O cardiologista Brasil Caiado ressaltou que o bloqueio foi decidido após uma crise intensa de soluços na sexta-feira que prejudicou o sono do ex-presidente, mesmo com o uso máximo das medicações disponíveis. O radiologista Mateus Saldanha afirmou que a intervenção foi um sucesso e durou cerca de uma hora.

Conforme o cirurgião Birolini, a internação está prevista para durar de cinco a sete dias, e Bolsonaro seguirá com fisioterapia, prevenção de trombose venosa e cuidados clínicos gerais.

O bloqueio do nervo frênico é um procedimento realizado com anestesia local, aplicando medicamento próximo ao nervo sob orientação por ultrassom, indicado para casos onde os soluços causam impacto clínico significativo.

O cirurgião Pedro Bertevello destacou que não há relação direta entre a hérnia inguinal recentemente operada e os soluços. Ele explicou que soluços podem surgir devido a problemas na evacuação do estômago ou irritação do diafragma, podendo estar associados ao refluxo gastroesofágico e hérnia de hiato, condição que envolve a subida de parte do estômago para o tórax.

Além disso, Bertevello esclareceu que hérnia inguinal e hérnia de hiato são distintas, ocorrendo em regiões distintas com causas e efeitos diferentes.

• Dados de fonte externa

Lemma allocate_acquires_counted {A : Type} `{AllocLaws A}
    (Index : IndexType) (debug : bool) (fuel : nat)
    (s : ArrayArenaMT.state (Counted.t A)) (typeSize : Z) :
  ArrayArenaMTSpec.free_list_empty Index (ArrayArenaMT.this s) →
  ArrayArenaMT.begin (ArrayArenaMT.this s) = 0 →
  ArrayArenaMT.m_elementSizeInIndex (ArrayArenaMT.this s) = 0 →
  ArrayArenaMT.m_isAllocError (ArrayArenaMT.this s) = false →
  0 ≤ ArrayArenaMT.m_usedCapacity (ArrayArenaMT.this s)
    < ArrayArenaMT.m_capacity (ArrayArenaMT.this s) →
  ArrayArenaMT.m_capacity (ArrayArenaMT.this s) < 2 ^ bits Index →
  typeSize mod sizeof Index = 0 →
  Counted.acquire_calls
    (ArrayArenaMT.alloc
       (ArrayArenaMT.this
          (snd (ArrayArenaMT.allocate Index debug (S fuel) typeSize s))))
  = S (Counted.acquire_calls (ArrayArenaMT.alloc (ArrayArenaMT.this s))).
Proof.
  intros Hlist Hb HE Hflag Hu Hcap Hmod.
  rewrite allocate_acquires by assumption.
  unfold ArrayArenaMTSpec.allocate_acquiring. cbn [malloc Counted_Alloc].
  unfold Counted.malloc.
  destruct (malloc _ (Counted.inner _)) as [[[] | e | | |] a']; reflexivity.
Qed.

(** ** Handle encodings *)

Lemma kOnStackFlag_eq (k : IndexType) : kOnStackFlag k = 2 ^ (bits k - 1).
Proof. destruct k; reflexivity. Qed.

Lemma land_pow2_small (h n : Z) :
  0 ≤ n → 0 ≤ h < 2 ^ n → Z.land h (2 ^ n) = 0.
Proof.
  intros Hn Hh. apply Z.bits_inj'. intros i Hi.
  rewrite Z.land_spec, Z.bits_0, Z.pow2_bits_eqb by assumption.
  destruct (Z.eqb_spec n i) as [<- | Hne].
  - rewrite andb_true_r. apply Z.testbit_false; [assumption |].
    rewrite Z.div_small by assumption. reflexivity.
  - apply andb_false_r.
Qed.

Section SimpleEncoding.
Context {A : Type} `{Alloc A}.
Variable Index : IndexType.
Variable INDEXED_DEBUG : bool.
Variable kNodeAlignment : Z.
Import ArrayArenaSpec SingleArenaConfig.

A hérnia inguinal ocorre quando tecidos abdominais, geralmente alças intestinais, saem por pontos enfraquecidos na parede abdominal na região da virilha, podendo causar dor e inchaço, principalmente ao esforço físico.

A fragilidade da parede abdominal pode ser congênita ou adquirida, especialmente após cirurgias abdominais, e as aderências internas dificultam o movimento dos intestinos, facilitando a projeção por essas brechas.

Em casos avançados, o intestino pode ficar preso na hérnia, situação chamada encarceramento.

O cirurgião explicou detalhadamente a estrutura da parede abdominal e como o rompimento das camadas pode ocasionar hérnias.

Não há indicação médica de cirurgia emergencial para o caso de Bolsonaro, conforme os laudos periciais.

O ex-presidente continuará em observação e com os tratamentos indicados até sua recuperação.